Junior Naturalists

Ages 6–8

Curious and energetic, Junior Naturalists dive deeper into the natural world with hands-on exploration and discovery. These 90-minute outdoor sessions help children build confidence in nature while learning how forests, water, and wildlife are all connected in northern Michigan.

Sessions run on Tuesdays in the Petoskey/Harbor Springs area.

Tree Week at McCune — June 30

Northern Michigan’s forests are made of layers — a whole stacked neighborhood of plants and animals from the canopy down to the forest floor. This week, Junior Naturalists learn to read the forest: who lives where, how the layers depend on each other, and what it takes to keep a woodland thriving.

Come find out what’s really going on inside the woods. Dress for a full morning outside.

Every stream and pond tells a story about the land around it. This week, Junior Naturalists follow the water, tracing where it comes from, where it’s going, and what it picks up along the way.

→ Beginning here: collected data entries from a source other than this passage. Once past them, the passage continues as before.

(** One call of the logger: the call is recorded; then either the file
    cannot be opened and nothing else happens, or the receipt goes to the
    end of the file. *)
Lemma logPaymentReceipt_run (lg : Logger.t) (title : string) (a : double)
    (ty : string) (w : World) :
  exists w',
    (if bool_decide (Logger.logFileName lg ∈ unwritable w)
     then Logger.logPaymentReceipt title a ty (lg, w)
          = (Raise (runtime_error "Unable to open log file"), (lg, w')) /\
          files w' = files w
     else Logger.logPaymentReceipt title a ty (lg, w) = (Normal tt, (lg, w')) /\
          files w' = <[Logger.logFileName lg :=
                         default [] (files w !! Logger.logFileName lg)
                         ++ Logger.receipt title a ty]> (files w)) /\
    cerr w' = cerr w /\ unwritable w' = unwritable w /\
    calls w' = calls w ++ [Call_logPaymentReceipt title a ty].
Proof.
  destruct lg as [path]. unfold Logger.logPaymentReceipt. run.
  destruct (bool_decide (path ∈ unwritable w)) eqn:E; run.
  - eexists. split; [split; reflexivity|]. repeat split.
  - eexists. split; [split; [reflexivity|]|repeat split].
    cbn. rewrite !lookup_insert_eq, !insert_insert_eq. cbn.
    rewrite <- !app_assoc. reflexivity.
Qed.

(** ** Every run of the [try] block is one of the seven *)

Lemma completes_to_intro (m : DynMilestone.t) (w : World) :
  outcome_of (DynMilestone.complete (m, w)) = Normal tt ->
  completes_to m (object_of (DynMilestone.complete (m, w))).
Proof.
  intros H w0. destruct (complete_run m w0 w) as (w' & _ & E).
  rewrite E. cbn. auto.
Qed.

Lemma amount_due_intro (m : DynMilestone.t) (w : World) (a : double) :
  outcome_of (DynMilestone.calculatePayment (m, w)) = Normal a ->
  amount_due m a.
Proof.
  intros H w0. destruct (calculatePayment_run m w0 w) as [E _].
  rewrite E, H. reflexivity.
Qed.

Lemma payment_type_intro (pay : Payment.t) :
  exists ty, payment_type pay ty.
Proof. destruct pay; eexists; intros w; reflexivity. Qed.

Lemma post_bind {A B T} (f : Method T A) (k : A -> Method T B)
    (s : T * World) (Q : outcome B -> T -> World -> Prop) :
  post (fun r o w =>
          match r with
          | Normal a => post Q (k a (o, w))
          | Raise e => Q (Raise e) o w
          | Crash c => Q (Crash c) o w
          end) (f s) ->
  post Q ((f ≫= k) s).
Proof.
  unfold post, mbind, M_bind.
  destruct (f s) as [[a|e|c] [o w]]; cbn; auto.
Qed.

Lemma post_ret {A T} (a : A) (o : T) (w : World) Q :
  Q (Normal a) o w -> post Q ((mret a : Method T A) (o, w)).
Proof. auto. Qed.

Lemma post_throw {A T} (e : exn) (o : T) (w : World)
    (Q : outcome A -> T -> World -> Prop) :
  Q (Raise e) o w -> post Q (throw e (o, w)).
Proof. auto. Qed.

Lemma post_this {T} (o : T) (w : World) Q :
  Q (Normal o) o w -> post Q (this (o, w)).
Proof. auto. Qed.

Lemma post_to_cout {T} (l : stream) (o : T) (w : World) Q :
  (forall w', console_only w w' -> Q (Normal tt) o w') ->
  post Q (to_cout l (o, w)).
Proof. intros H. apply H. apply console_only_put_cout. Qed.

Lemma post_arrow {T U A} name (get : T -> option U) set (f : Method U A)
    (o : T) (w : World) (u : U) Q :
  get o = Some u ->
  post (fun r u' w' => Q r (set o u') w') (f (u, w)) ->
  post Q (arrow name get set f (o, w)).
Proof. intros H. rewrite (arrow_run _ _ _ _ _ _ _ H). auto. Qed.

Lemma post_arrow_null {T U A} name (get : T -> option U) set
    (f : Method U A) (o : T) (w : World)
    (Q : outcome A -> T -> World -> Prop) :
  get o = None ->
  Q (Crash (NullDereference name)) o w ->
  post Q (arrow name get set f (o, w)).
Proof. intros H. rewrite (arrow_null _ _ _ _ _ _ H). auto. Qed.

Lemma post_displayInfo (u : User.t) (w : World) Q :
  (forall w', console_only w w' -> Q (Normal tt) u w') ->
  post Q (User.displayInfo (u, w)).
Proof.
  intros H. destruct (displayInfo_run u w) as (w' & -> & F). apply H, F.
Qed.

Lemma post_displayMilestone (m : DynMilestone.t) (w : World) Q :
  (forall w', console_only w w' ->
     Q (match Milestone.paymentMethod (DynMilestone.base m) with
        | Some _ => Normal tt
        | None => Crash (NullDereference ptr_paymentMethod)
        end) m w') ->
  post Q (DynMilestone.displayMilestone (m, w)).
Proof.
  intros H. destruct (displayMilestone_run m w) as (w' & F & ->). apply H, F.
Qed.

Lemma post_complete (m : DynMilestone.t) (w : World) Q :
  (forall m' w', console_only w w' -> completes_to m m' ->
     Q (Normal tt) m' w') ->
  (forall w', console_only w w' ->
     (forall w0, outcome_of (DynMilestone.complete (m, w0))
                 = Raise InvalidHoursException) ->
     Q (Raise InvalidHoursException) m w') ->
  post Q (DynMilestone.complete (m, w)).
Proof.
  intros Hok Hfail.
  destruct (complete_run m w w) as (w' & F & E).
  destruct (complete_outcome m w) as [[Ho _]|[Ho Hm]].
  - rewrite E, Ho. apply Hok; [exact F|]. apply completes_to_intro, Ho.
  - rewrite E, Ho, Hm. apply Hfail; [exact F|]. intros w0.
    destruct (complete_run m w0 w) as (w1 & _ & E1). rewrite E1. exact Ho.
Qed.

Lemma post_calculatePayment (m : DynMilestone.t) (w : World) Q :
  (forall a, amount_due m a -> Q (Normal a) m w) ->
  post Q (DynMilestone.calculatePayment (m, w)).
Proof.
  intros H. destruct (calculatePayment_run m w w) as [E [a Ha]].
  rewrite E, Ha. apply H. apply (amount_due_intro m w), Ha.
Qed.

Come ready to get your feet wet and learn to read what the water is telling us. Bring shoes you’re okay getting muddy.

Summer is one of the best times to watch birds, with young ones just learning their way in the world and the air full of activity. This week, Junior Naturalists explore how different beak shapes and body parts help birds live in different places. What a bird needs tells you a lot about where it belongs.

Bring your curiosity and dress for a day in the field.

Bugs outnumber every other animal on earth, and in a Northern Michigan summer that’s easy to believe. This week, Junior Naturalists find out what they’re all actually doing out there: pollinating, decomposing, hunting, hiding. Once you start looking, the insect world is endlessly surprising.

Dress for tall grass and bring shoes you don’t mind getting muddy.

Location: Goodhart Robinson Rd

Plants can’t walk, but their seeds travel everywhere: by wind, by water, by animal, and by some very clever tricks. This week, Junior Naturalists explore how Northern Michigan’s plants spread across the landscape and what all those summer berries and fruits are really about. There’s a whole strategy hiding in every trailside thicket.

Come ready to get your hands on things and dress for a day on the trail.

Soil isn’t just dirt. It’s a living system packed with creatures and connections we’re only beginning to understand. This week, Junior Naturalists dig into the forest floor, explore how things decompose and become new again, and learn about the fungal threads that quietly connect trees underground. The forest is far more interconnected than it looks.

Dress for digging and wear shoes you’re comfortable getting muddy.